The verum factum principle
Vico is best known for his verum factum principle, first formulated in 1710 as part of his De antiquissima Italorum sapientia, ex linguae latinae originibus eruenda (1710) ("On the most ancient wisdom of the Italians, unearthed from the origins of the Latin language").[8] The principle states that truth is verified through creation or invention and not, as per Descartes, through observation: “The criterion and rule of the true is to have made it. Accordingly, our clear and distinct idea of the mind cannot be a criterion of the mind itself, still less of other truths.
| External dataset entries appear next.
Lemma sound_api_calls lm cs : forall p,
  sound p -> obeys lm cs p ->
  exists p', api_calls lm cs p = Ret tt p' /\ sound p'.
Proof.
  induction cs as [|c cs IH]; intros p Hp Ho; cbn [api_calls].
  - exists p. split; [reflexivity | exact Hp].
  - destruct Ho as [Hc Hrest].
    destruct (sound_api_call lm c p Hp Hc) as (p1 & E1 & S1).
    rewrite E1 in Hrest.
    destruct (IH p1 S1 Hrest) as (p2 & E2 & S2).
    exists p2. split; [|exact S2]. now rewrite (bind_Ret _ _ _ _ _ E1).
Qed.

(** ** Initialization, frames and sessions *)

Lemma Render_emits e r :
  device_ready r -> (forall c, throws e c = None) ->
  exists before,
    emits r (Render e) (before ++ [DrawIndexed 36; Present 1]) /\
    count_calls is_draw before = 0%nat /\ count_calls is_present before = 0%nat /\
    existsb (binds_texture 0) before = bool_decide (is_Some (m_volumeSRV (volres r))) /\
    existsb (binds_texture 1) before = bool_decide (is_Some (m_labelSRV (volres r))) /\
    existsb (binds_texture 2) before = m_constantBuffer (pipe r) && m_materialSRV (mat r) /\
    existsb binds_sampler before = m_volumeSampler (pipe r) /\
    (m_constantBuffer (pipe r) = true -> In (transform_upload r) before) /\
    (m_constantBuffer (pipe r) = true ->
     SUCCEEDED (hrCreateBuffer_renderParams e) = true -> In (params_upload r) before).
Proof.
  intros Hr Hno. destruct (Render_body_emits e r Hr Hno) as (before & Hb & Hrest).
  exists before. split; [|exact Hrest].
  intros w. destruct (Hb w) as (w' & H & Hi). exists w'. split; [|exact Hi].
  unfold Render, try_catch. now rewrite H.
Qed.

(** X5: [VolumeRenderer::Initialize] always returns, and returns true exactly
    when the window handle is non-null, both dimensions are positive and
    every creation call succeeds.  On success every resource is there for
    the requested size and the material table has 256 entries mirrored on
    the GPU; on failure an error is logged.  In both cases the volume
    properties, the camera, the rendering parameters and the volume and
    label textures are left as they were. *)
Theorem Initialize_succeeds_iff (e : InitEnv) (hwnd : bool) (width height : Z) (o : Obj) :
  exists b o',
    Initialize e hwnd width height o = Ret b o' /\
    (b = true <-> hwnd = true /\ 0 < width /\ 0 < height /\ all_created e = true) /\
    (b = true -> fully_initialized width height (this o')) /\
    (b = false -> reported_error (o_world o) (o_world o')) /\
    same_scene (this o) (this o') /\
    volres (this o') = volres (this o).
Proof.
  destruct (Initialize_cases e hwnd width height o)
    as (b & o' & H & (_ & Herr) & Hiff & Hfull & Hscene & Hvol & _).
  exists b, o'. auto 10.
Qed.

(** X6: [Initialize] does not undo what it created when a later step fails.
    If the device is created and a later creation call fails, [Initialize]
    returns false and leaves the device, its context and the swap chain in
    the object, with the requested size; a following [Render] then passes
    its guard and issues a whole frame, ending in the draw and the
    [Present]. *)
Theorem failed_Initialize_keeps_device (e : InitEnv) (e' : RenderEnv)
    (width height : Z) (o : Obj) :
  0 < width -> 0 < height ->
  device_created e = true -> all_created e = false ->
  (forall c, throws e' c = None) ->
  exists o1 o2 before,
    Initialize e true width height o = Ret false o1 /\
    device_ready (this o1) /\
    view (this o1) = {| m_width := width; m_height := height |} /\
    Render e' o1 = Ret tt o2 /\
    issued (o_world o1) (o_world o2) (before ++ [DrawIndexed 36; Present 1]).
Proof.
  intros Hw Hh Hdev Hall Hno.
  destruct (Initialize_cases e true width height o)
    as (b & [r1 w1] & H & _ & Hiff & _ & _ & _ & Hready & Hview).
  assert (b = false) as ->.
  { destruct b; [|reflexivity]. destruct Hiff as [Hiff _].
    destruct (Hiff eq_refl) as (_ & _ & _ & Hc). congruence. }
  cbn [this] in *.
  destruct (Render_emits e' r1 (Hready eq_refl Hw Hh Hdev) Hno) as (before & Hem & _).
  destruct (Hem w1) as (w2 & Hr & Hi).
  exists {| this := r1; o_world := w1 |}, {| this := r1; o_world := w2 |}, before.
  cbn [this o_world]. auto 10.
Qed.

Lemma failed_Initialize_keeps_device_witness :
  exists o1 o2 before,
    Initialize no_shader true 800 600 new_object = Ret false o1 /\
    device_ready (this o1) /\
    view (this o1) = {| m_width := 800; m_height := 600 |} /\
    Render frame_ok o1 = Ret tt o2 /\
    issued (o_world o1) (o_world o2) (before ++ [DrawIndexed 36; Present 1]).
Proof.
  apply (failed_Initialize_keeps_device no_shader frame_ok 800 600 new_object).
  - lia.
  - lia.
  - vm_compute. reflexivity.
  - vm_compute. reflexivity.
  - intros c. reflexivity.
Defined.

(** X14: a frame on a renderer that holds its device, when no call raises.
    [Render] returns and leaves the renderer as it was; the calls it issues
    end in exactly one [DrawIndexed(36)] followed by [Present(1)], with no
    other draw or present before them; the volume view is bound to slot 0
    exactly when there is one, the label view to slot 1 exactly when there
    is one, the material view to slot 2 exactly when it and the constant
    buffer exist, and a sampler exactly when the volume sampler exists.  The
    draw is issued even when no volume has been loaded.  When the constant
    buffer exists the frame uploads the current camera position, focus point
    and up vector with the aspect ratio of the stored size, and, if the
    parameter buffer can be created, the current rendering parameters. *)
Theorem Render_draws_once (e : RenderEnv) (o : Obj) :
  device_ready (this o) -> (forall c, throws e c = None) ->
  exists o' before,
    Render e o = Ret tt o' /\
    this o' = this o /\
    issued (o_world o) (o_world o') (before ++ [DrawIndexed 36; Present 1]) /\
    count_calls is_draw before = 0%nat /\
    count_calls is_present before = 0%nat /\
    existsb (binds_texture 0) before = bool_decide (is_Some (m_volumeSRV (volres (this o)))) /\
    existsb (binds_texture 1) before = bool_decide (is_Some (m_labelSRV (volres (this o)))) /\
    existsb (binds_texture 2) before
      = m_constantBuffer (pipe (this o)) && m_materialSRV (mat (this o)) /\
    existsb binds_sampler before = m_volumeSampler (pipe (this o)) /\
    (m_constantBuffer (pipe (this o)) = true -> In (transform_upload (this o)) before) /\
    (m_constantBuffer (pipe (this o)) = true ->
     SUCCEEDED (hrCreateBuffer_renderParams e) = true ->
     In (params_upload (this o)) before).
Proof.
  destruct o as [r w]. cbn [this o_world]. intros Hr Hno.
  destruct (Render_emits e r Hr Hno) as (before & Hem & Hrest).
  destruct (Hem w) as (w' & H & Hi).
  exists {| this := r; o_world := w' |}, before. cbn [this o_world]. auto.
Qed.

Lemma Render_draws_once_witness :
  device_ready (this initialized_object) /\
  exists o' before,
    Render frame_ok initialized_object = Ret tt o' /\
    issued (o_world initialized_object) (o_world o') (before ++ [DrawIndexed 36; Present 1]) /\
    existsb (binds_texture 0) before = false /\
    existsb (binds_texture 2) before = true.
Proof.
  assert (Hr : device_ready (this initialized_object)) by (vm_compute; repeat split).
  split; [exact Hr|].
  destruct (Render_draws_once frame_ok initialized_object Hr (fun c => eq_refl))
    as (o' & before & H & _ & Hi & _ & _ & H0 & _ & H2 & _).
  exists o', before. split; [exact H|]. split; [exact Hi|].
  split; [rewrite H0 | rewrite H2]; vm_compute; reflexivity.
Defined.

(** X8: the outcomes of [VolumeRenderer::Resize].  With a non-positive
    dimension, or without a device or a swap chain, it logs an error and
    changes nothing.  On a renderer that holds its device and for positive
    dimensions it returns and keeps the device, the pipeline, the materials,
    the textures and the scene; if every step succeeds the new size is
    stored, both views exist again and the viewport is set once, to the new
    width and height converted to [float]; if a step fails an error is
    logged, the stored size stays the old one, no viewport is set and the
    depth view, released at the start, stays released. *)
Theorem Resize_outcome (e : ResizeEnv) (width height : Z) (o : Obj) :
  (resize_refused width height (this o) ->
     exists o', Resize e width height o = Ret tt o' /\
       this o' = this o /\
       issued (o_world o) (o_world o') [] /\
       reported_error (o_world o) (o_world o')) /\
  (0 < width -> 0 < height -> device_ready (this o) ->
     exists o', Resize e width height o = Ret tt o' /\
       device_ready (this o') /\ others_kept (this o) (this o') /\
       (resized e = true ->
          view (this o') = {| m_width := width; m_height := height |} /\
          m_renderTargetView (dev (this o')) = true /\
          m_depthStencilView (dev (this o')) = Some (width, height) /\
          issued (o_world o) (o_world o')
            [RSSetViewports (F32.of_Z width) (F32.of_Z height)] /\
          reported_no_error (o_world o) (o_world o')) /\
       (resized e = false ->
          view (this o') = view (this o) /\
          m_depthStencilView (dev (this o')) = None /\
          issued (o_world o) (o_world o') [] /\
          reported_error (o_world o) (o_world o'))).
Proof.
  destruct o as [r w]. cbn [this o_world]. split.
  - intros H. destruct (Resize_refuses e width height r w H) as (w' & Hr & Hi & He).
    exists {| this := r; o_world := w' |}. auto.
  - intros Hw Hh Hr.
    destruct (Resize_attempt e width height r w Hw Hh Hr) as (r' & w' & H & Hrest).
    exists {| this := r'; o_world := w' |}. cbn [this o_world]. auto.
Qed.

Lemma Resize_outcome_witness :
  device_ready (this initialized_object) /\
  (exists o',
     Resize resize_buffers_fail 1024 768 initialized_object = Ret tt o' /\
     view (this o') = {| m_width := 800; m_height := 600 |} /\
     m_depthStencilView (dev (this o')) = None) /\
  (exists o',
     Resize resize_ok 16777217 600 initialized_object = Ret tt o' /\
     view (this o') = {| m_width := 16777217; m_height := 600 |} /\
     issued (o_world initialized_object) (o_world o')
       [RSSetViewports (F32.of_Z 16777216) (F32.of_Z 600)]).
Proof.
  assert (Hr : device_ready (this initialized_object)) by (vm_compute; repeat split).
  split; [exact Hr|]. split.
  2:{ destruct (proj2 (Resize_outcome resize_ok 16777217 600 initialized_object)
                  ltac:(lia) ltac:(lia) Hr) as (o' & H & _ & _ & Ht & _).
      destruct (Ht ltac:(vm_compute; reflexivity)) as (Hv & _ & _ & Hi & _).
      exists o'. split; [exact H|]. split; [exact Hv|].
      assert (E : F32.of_Z 16777216 = F32.of_Z 16777217) by (vm_compute; reflexivity).
      rewrite E. exact Hi. }
  destruct (proj2 (Resize_outcome resize_buffers_fail 1024 768 initialized_object)
              ltac:(lia) ltac:(lia) Hr) as (o' & H & _ & _ & _ & Hf).
  destruct (Hf ltac:(vm_compute; reflexivity)) as (Hv & Hd & _).
  exists o'. split; [exact H|]. split; [|exact Hd].
  rewrite Hv. vm_compute. reflexivity.
Defined.

Lemma LoadVolumeData_installs_witness :
  exists r' wd',
    LoadVolumeData texture_fails (Some voxels_8) 2 2 2 f1_0
      {| this := this loaded_object; o_world := quiet |}
    = Ret false {| this := r'; o_world := wd' |} /\
    m_volumeTexture (volres r') = None /\
    is_Some (m_volumeSRV (volres r')).
Proof.
  destruct (LoadVolumeData_installs texture_fails voxels_8 2 2 2 f1_0
              (this loaded_object) quiet ltac:(lia) ltac:(lia) ltac:(lia)
              ltac:(vm_compute; reflexivity))
    as (b & r' & wd' & H & Hb & Ht & Hs & _).
  vm_compute in Hb. subst b.
  exists r', wd'. split; [exact H|]. split; [exact Ht|].
  rewrite Hs. vm_compute. eexists. reflexivity.
Defined.
(** * Receipt data extractor: a shallow embedding and its properties

    The development follows the two Python programs of the repository,
    [receipt_extractor.py] and [manage_api_key.py].

    - Python [str] values are sequences of Unicode code points ([str]).
    - The functions of [os.path] are the POSIX ones ([posixpath]).
    - Code that reads or changes the process state (environment,
      files, console, the remote service) runs in the monad [M] over
      the record [World]; a Python exception is the result [Raise]. *)

From Stdlib Require Import ZArith NArith Ascii String List Bool Lia DecimalString.
From stdpp Require Import base tactics option list countable gmap.

Set Warnings "-register-all".
Local Open Scope Z_scope.

(** ** Python strings *)

Module Str.

(** A character is a code point; a [str] is a sequence of them. *)
Abbreviation char := N (only parsing).
Abbreviation str := (list N) (only parsing).

(** The code points of an ASCII literal. *)
Definition py (s : string) : str :=
  List.map N_of_ascii (list_ascii_of_string s).

Definition len (s : str) : Z := Z.of_nat (length s).

(** [s[lo:hi]] with Python's treatment of negative and out-of-range
    bounds; [None] is an omitted bound. *)
Definition clamp (n i : Z) : Z :=
  if i <? 0 then Z.max 0 (n + i) else Z.min i n.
For while the mind perceives itself, it does not make itself.” This criterion for truth would later shape the history of civilization in Vico’s opus, the Scienza Nuova (The New Science, 1725), because he would argue that civil life – like mathematics – is wholly constructed.
Joseph Ratzinger traces the roots of this idea in modernity and how it vitiated the ultimate meaning of reality which has it's basis in the logos.
"The first stage in the intellectual revolution, for which the way was prepared by Descartes, attained its full development in Kant, and even before that, in a somewhat different intellectual context, in the Italian philosopher Giambattista Vico (1668-1744), who was almost certainly the first to formulate a completely new idea of truth and knowledge and who, in a piece of bold anticipation, coined the typical formula of the modern spirit when it comes to dealing with the question of truth and reality. Against the scholastic equation 'Verum est ens' ('Being is truth') he advances his own formula, "Verum quia factum". That is to say, all that we can truly know is what we have made ourselves. It seems to me that this formula denotes the real end of the old metaphysics and the beginning of the specifically modern attitude of mind. The revolutionary character of modern thinking in comparison with all that preceded it is here expressed with absolutely inimitable precision. For the ancient world and the Middle Ages, being itself is true, in other words apprehensible, because God, pure intellect, made it, and he made it by thinking it. To the creative original spirit, the Creator Spiritus, thinking and making are one and the same thing. His thinking is a creative process. Things are, because they are thought. In the ancient and medieval view all being is therefore what has been thought, the thought of the absolute spirit. Conversely, this means that since all being is thought, all being is meaningful, 'logos', truth. (This statement is of course only fully true of Christian thinking, which with the idea of the creatio ex nihilo attributes to God the material too; for the ancient world this remained the a-logical element, the universal matter alien to the divine, thus also marking the limit to which reality could be comprehended.) It follows from this traditional view that human thinking is the re-thinking of being itself, re-thinking of the thought which is being itself. Man can re-think the logos, the meaning of being, because his own logos, his reason, is logos of the one logos, thought of the original thought, of the creative spirit that permeates and governs his being."
Joseph Ratzinger, Introduction to Christianity. Herder and Herder: New York, 1970, p. 31.